▶ [Aim of the exercise]:
Among the records below, how many lines contain "false"? State the number and nothing more.
(Input material begins)
(** * Urban Woodspace AI backend: the design-generation route

    A shallow embedding of [src/app/api/ai-design-visual/route.ts]: the
    analysis extractors, the design-variation builder with its lookup
    tables, the cost estimator, the image-prompt composer, the generation
    loop of [POST] and the HTTP layer around it ([corsHeaders], [OPTIONS],
    [checkRateLimit], the checks and branches of [POST]), followed by the
    properties proved of them.  [logLead] only writes to the console and
    is left out.

    Conventions of the embedding.
    - Strings are [string]s of 8-bit characters; every literal of the
      source that the functions below use is ASCII, and [toLowerCase] /
      [toUpperCase] act on the ASCII letters.  On a character outside
      ASCII the source applies the Unicode case mappings, which are not
      embedded: what is stated of the result of a case mapping is stated
      of ASCII strings.
    - [preferences] is [any] in the source (it comes from [JSON.parse]).
      The functions that read it are embedded for a record of the six
      fields the code reads, each a string.  The form of a request
      ([PreferencesField]) tells this case from the others: a text that
      does not parse, [null], and a parsed value with a missing or
      non-string field, whose run is not embedded.
    - A tier is one of the three literals the call sites pass.
    - Numbers are binary64 floats ([PrimFloat]).
    - An object literal used as a lookup table is a list of its own
      properties in source order; reading a key goes through [get],
      which, like JavaScript's property access, also finds the members
      every object literal inherits from [Object.prototype].
    - Code that can raise returns a [Completion]. *)

From Stdlib Require Import String Ascii List ZArith Bool Lia Floats.
From Stdlib Require Import DecimalString.
Import ListNotations.

Set Warnings "-inexact-float".
Open Scope string_scope.

(** ** JavaScript strings *)

Module JsString.

Definition lower_char (c : ascii) : ascii :=
  let n := nat_of_ascii c in
  if (65 <=? n)%nat && (n <=? 90)%nat then ascii_of_nat (n + 32) else c.

Definition upper_char (c : ascii) : ascii :=
  let n := nat_of_ascii c in
  if (97 <=? n)%nat && (n <=? 122)%nat then ascii_of_nat (n - 32) else c.

Fixpoint toLowerCase (s : string) : string :=
  match s with
  | EmptyString => EmptyString
  | String c s' => String (lower_char c) (toLowerCase s')
  end.

Fixpoint toUpperCase (s : string) : string :=
  match s with
  | EmptyString => EmptyString
  | String c s' => String (upper_char c) (toUpperCase s')
  end.

(** [s.startsWith(k)] *)
Fixpoint startsWith (s k : string) {struct k} : bool :=
  match k, s with
  | EmptyString, _ => true
  | String _ _, EmptyString => false
  | String a k', String b s' => Ascii.eqb a b && startsWith s' k'
  end.

(** [s.includes(k)]: [k] occurs in [s] at some position. *)
Fixpoint includes (s k : string) : bool :=
  startsWith s k ||
  match s with
  | EmptyString => false
  | String _ s' => includes s' k
  end.

Definition newline : ascii := ascii_of_nat 10.

(** [s.split("\n")]: never empty, the empty string gives one empty line. *)
Fixpoint split_lines (s : string) : list string :=
  match s with
  | EmptyString => [EmptyString]
  | String c s' =>
      if Ascii.eqb c newline then EmptyString :: split_lines s'
      else match split_lines s' with
           | l :: ls => String c l :: ls
           | [] => [String c EmptyString]
           end
  end.

(** White space of [trim] among the 8-bit characters: tab, line feed,
    vertical tab, form feed, carriage return and space. *)
Definition is_space (c : ascii) : bool :=
  let n := nat_of_ascii c in
  ((9 <=? n)%nat && (n <=? 13)%nat) || (n =? 32)%nat.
(Input material ends)
▶ [Result of the exercise]:
2